▶ _EXERCISE AIM_
Reproduce only the top of the records, down to and including the line containing "by apply clock_mono.".

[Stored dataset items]
-------
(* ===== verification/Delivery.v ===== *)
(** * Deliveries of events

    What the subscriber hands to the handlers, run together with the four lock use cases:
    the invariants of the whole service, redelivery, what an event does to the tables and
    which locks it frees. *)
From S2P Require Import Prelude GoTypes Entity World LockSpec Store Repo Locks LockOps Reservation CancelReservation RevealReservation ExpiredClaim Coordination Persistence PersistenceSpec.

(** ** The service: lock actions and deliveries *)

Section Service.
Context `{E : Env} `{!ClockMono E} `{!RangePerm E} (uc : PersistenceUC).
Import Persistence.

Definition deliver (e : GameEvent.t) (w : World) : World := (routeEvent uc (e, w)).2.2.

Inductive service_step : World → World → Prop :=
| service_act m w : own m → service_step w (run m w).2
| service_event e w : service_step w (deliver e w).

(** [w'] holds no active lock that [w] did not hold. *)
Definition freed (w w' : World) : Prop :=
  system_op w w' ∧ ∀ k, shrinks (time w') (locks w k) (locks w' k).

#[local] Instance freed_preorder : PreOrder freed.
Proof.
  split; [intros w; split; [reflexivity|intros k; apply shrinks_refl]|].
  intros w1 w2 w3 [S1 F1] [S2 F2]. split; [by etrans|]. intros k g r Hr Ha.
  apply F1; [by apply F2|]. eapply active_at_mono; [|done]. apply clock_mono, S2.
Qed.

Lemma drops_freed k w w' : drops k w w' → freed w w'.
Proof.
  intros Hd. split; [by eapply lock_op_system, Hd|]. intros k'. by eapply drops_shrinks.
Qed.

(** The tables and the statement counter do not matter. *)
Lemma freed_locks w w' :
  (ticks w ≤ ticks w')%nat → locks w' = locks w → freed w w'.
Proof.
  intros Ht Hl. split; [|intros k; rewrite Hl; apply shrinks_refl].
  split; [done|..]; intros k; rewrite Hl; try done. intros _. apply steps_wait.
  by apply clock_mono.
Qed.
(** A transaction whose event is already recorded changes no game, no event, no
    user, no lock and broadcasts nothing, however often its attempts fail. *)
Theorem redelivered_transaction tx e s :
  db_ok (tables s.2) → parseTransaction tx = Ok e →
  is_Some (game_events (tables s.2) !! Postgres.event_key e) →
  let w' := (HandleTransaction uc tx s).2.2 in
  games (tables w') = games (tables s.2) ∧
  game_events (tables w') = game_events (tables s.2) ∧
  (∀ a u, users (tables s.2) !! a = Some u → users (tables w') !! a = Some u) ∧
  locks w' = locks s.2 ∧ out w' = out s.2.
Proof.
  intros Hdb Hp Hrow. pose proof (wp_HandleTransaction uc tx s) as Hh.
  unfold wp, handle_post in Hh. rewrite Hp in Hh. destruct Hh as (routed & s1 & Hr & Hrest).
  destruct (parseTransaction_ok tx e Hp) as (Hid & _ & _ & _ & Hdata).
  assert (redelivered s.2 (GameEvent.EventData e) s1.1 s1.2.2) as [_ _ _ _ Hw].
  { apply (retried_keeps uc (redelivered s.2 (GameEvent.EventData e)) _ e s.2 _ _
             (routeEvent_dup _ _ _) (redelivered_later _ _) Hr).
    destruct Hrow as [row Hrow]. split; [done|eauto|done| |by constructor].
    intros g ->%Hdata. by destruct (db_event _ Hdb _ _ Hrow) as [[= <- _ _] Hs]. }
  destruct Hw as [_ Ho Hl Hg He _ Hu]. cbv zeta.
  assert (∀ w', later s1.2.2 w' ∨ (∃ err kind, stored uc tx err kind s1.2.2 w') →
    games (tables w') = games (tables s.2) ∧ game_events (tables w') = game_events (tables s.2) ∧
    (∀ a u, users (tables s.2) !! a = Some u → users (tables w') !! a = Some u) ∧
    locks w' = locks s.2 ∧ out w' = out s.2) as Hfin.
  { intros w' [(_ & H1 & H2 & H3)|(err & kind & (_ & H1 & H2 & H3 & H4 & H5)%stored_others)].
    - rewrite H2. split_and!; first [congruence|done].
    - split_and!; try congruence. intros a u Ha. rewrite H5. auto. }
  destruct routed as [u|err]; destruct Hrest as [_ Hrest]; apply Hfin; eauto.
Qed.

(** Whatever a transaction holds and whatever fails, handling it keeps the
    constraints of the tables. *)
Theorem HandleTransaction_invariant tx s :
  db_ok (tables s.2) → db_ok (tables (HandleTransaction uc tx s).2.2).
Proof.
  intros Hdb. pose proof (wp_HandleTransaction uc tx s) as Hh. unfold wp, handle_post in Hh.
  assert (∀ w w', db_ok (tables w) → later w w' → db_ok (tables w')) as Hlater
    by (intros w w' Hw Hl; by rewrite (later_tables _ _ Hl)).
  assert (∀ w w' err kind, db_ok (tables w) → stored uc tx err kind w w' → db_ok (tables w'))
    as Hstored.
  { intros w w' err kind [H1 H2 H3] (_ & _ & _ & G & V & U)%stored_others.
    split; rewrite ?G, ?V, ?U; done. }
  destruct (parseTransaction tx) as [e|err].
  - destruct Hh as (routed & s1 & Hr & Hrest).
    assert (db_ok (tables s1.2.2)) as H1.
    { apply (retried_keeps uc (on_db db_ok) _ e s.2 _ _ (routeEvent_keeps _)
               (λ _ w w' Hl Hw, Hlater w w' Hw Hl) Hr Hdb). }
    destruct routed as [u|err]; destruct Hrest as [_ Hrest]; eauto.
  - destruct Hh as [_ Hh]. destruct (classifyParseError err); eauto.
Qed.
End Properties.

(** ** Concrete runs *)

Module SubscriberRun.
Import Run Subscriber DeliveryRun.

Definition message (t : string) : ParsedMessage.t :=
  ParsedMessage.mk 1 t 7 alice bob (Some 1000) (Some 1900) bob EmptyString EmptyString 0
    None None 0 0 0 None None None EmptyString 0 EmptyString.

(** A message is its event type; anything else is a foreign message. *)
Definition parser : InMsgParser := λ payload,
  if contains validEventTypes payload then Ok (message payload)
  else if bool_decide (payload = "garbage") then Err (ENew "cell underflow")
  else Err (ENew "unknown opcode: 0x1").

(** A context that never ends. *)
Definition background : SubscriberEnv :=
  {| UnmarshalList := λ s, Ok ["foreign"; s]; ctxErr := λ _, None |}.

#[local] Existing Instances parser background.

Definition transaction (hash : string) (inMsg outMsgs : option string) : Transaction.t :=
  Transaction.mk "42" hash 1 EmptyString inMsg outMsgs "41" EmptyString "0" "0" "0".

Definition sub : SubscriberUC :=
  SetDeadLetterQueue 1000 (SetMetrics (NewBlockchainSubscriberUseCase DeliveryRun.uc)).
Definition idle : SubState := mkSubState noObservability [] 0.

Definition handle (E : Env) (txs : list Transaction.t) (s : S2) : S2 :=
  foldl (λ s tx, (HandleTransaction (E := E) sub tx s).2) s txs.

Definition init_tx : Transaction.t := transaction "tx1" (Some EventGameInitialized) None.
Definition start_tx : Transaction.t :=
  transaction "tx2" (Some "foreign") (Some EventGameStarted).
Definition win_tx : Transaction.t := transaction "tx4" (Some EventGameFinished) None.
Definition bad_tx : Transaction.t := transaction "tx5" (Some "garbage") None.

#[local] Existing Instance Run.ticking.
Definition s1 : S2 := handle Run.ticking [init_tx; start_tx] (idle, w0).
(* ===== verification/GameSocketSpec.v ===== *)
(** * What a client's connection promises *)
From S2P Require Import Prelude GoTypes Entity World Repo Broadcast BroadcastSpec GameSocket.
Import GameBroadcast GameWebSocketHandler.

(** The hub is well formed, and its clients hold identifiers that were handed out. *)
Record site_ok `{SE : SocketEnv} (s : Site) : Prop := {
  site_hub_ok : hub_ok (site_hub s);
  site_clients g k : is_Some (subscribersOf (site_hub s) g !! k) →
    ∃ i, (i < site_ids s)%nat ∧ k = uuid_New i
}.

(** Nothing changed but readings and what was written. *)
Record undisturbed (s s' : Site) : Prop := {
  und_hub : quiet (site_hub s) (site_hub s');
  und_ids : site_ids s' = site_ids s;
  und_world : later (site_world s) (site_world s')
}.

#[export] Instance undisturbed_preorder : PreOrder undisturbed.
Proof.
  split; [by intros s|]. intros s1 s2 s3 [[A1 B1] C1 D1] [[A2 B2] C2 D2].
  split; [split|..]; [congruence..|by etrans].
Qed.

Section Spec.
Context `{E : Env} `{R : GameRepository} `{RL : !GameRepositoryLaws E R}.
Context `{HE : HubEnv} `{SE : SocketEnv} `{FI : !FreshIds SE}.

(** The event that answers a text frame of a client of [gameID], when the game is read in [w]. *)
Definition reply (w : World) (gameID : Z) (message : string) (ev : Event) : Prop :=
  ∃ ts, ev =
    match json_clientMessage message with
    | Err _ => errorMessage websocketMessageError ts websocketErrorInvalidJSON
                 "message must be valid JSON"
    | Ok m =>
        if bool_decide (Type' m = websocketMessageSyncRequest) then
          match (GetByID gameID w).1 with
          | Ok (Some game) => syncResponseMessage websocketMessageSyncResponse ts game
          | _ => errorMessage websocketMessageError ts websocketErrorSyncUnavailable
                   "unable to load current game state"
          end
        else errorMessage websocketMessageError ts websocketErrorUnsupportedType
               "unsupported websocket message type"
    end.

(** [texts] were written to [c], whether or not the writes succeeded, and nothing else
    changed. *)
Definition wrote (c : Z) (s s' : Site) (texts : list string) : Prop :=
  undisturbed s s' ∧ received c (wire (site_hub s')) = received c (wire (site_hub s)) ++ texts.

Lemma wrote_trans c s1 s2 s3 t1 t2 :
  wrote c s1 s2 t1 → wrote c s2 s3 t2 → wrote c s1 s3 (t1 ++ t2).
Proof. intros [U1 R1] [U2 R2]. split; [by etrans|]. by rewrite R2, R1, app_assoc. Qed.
-------
▶ _WRITTEN ANSWER_
(* ===== verification/Delivery.v ===== *)
(** * Deliveries of events

    What the subscriber hands to the handlers, run together with the four lock use cases:
    the invariants of the whole service, redelivery, what an event does to the tables and
    which locks it frees. *)
From S2P Require Import Prelude GoTypes Entity World LockSpec Store Repo Locks LockOps Reservation CancelReservation RevealReservation ExpiredClaim Coordination Persistence PersistenceSpec.

(** ** The service: lock actions and deliveries *)

Section Service.
Context `{E : Env} `{!ClockMono E} `{!RangePerm E} (uc : PersistenceUC).
Import Persistence.

Definition deliver (e : GameEvent.t) (w : World) : World := (routeEvent uc (e, w)).2.2.

Inductive service_step : World → World → Prop :=
| service_act m w : own m → service_step w (run m w).2
| service_event e w : service_step w (deliver e w).

(** [w'] holds no active lock that [w] did not hold. *)
Definition freed (w w' : World) : Prop :=
  system_op w w' ∧ ∀ k, shrinks (time w') (locks w k) (locks w' k).

#[local] Instance freed_preorder : PreOrder freed.
Proof.
  split; [intros w; split; [reflexivity|intros k; apply shrinks_refl]|].
  intros w1 w2 w3 [S1 F1] [S2 F2]. split; [by etrans|]. intros k g r Hr Ha.
  apply F1; [by apply F2|]. eapply active_at_mono; [|done]. apply clock_mono, S2.
Qed.

Lemma drops_freed k w w' : drops k w w' → freed w w'.
Proof.
  intros Hd. split; [by eapply lock_op_system, Hd|]. intros k'. by eapply drops_shrinks.
Qed.

(** The tables and the statement counter do not matter. *)
Lemma freed_locks w w' :
  (ticks w ≤ ticks w')%nat → locks w' = locks w → freed w w'.
Proof.
  intros Ht Hl. split; [|intros k; rewrite Hl; apply shrinks_refl].
  split; [done|..]; intros k; rewrite Hl; try done. intros _. apply steps_wait.
  by apply clock_mono.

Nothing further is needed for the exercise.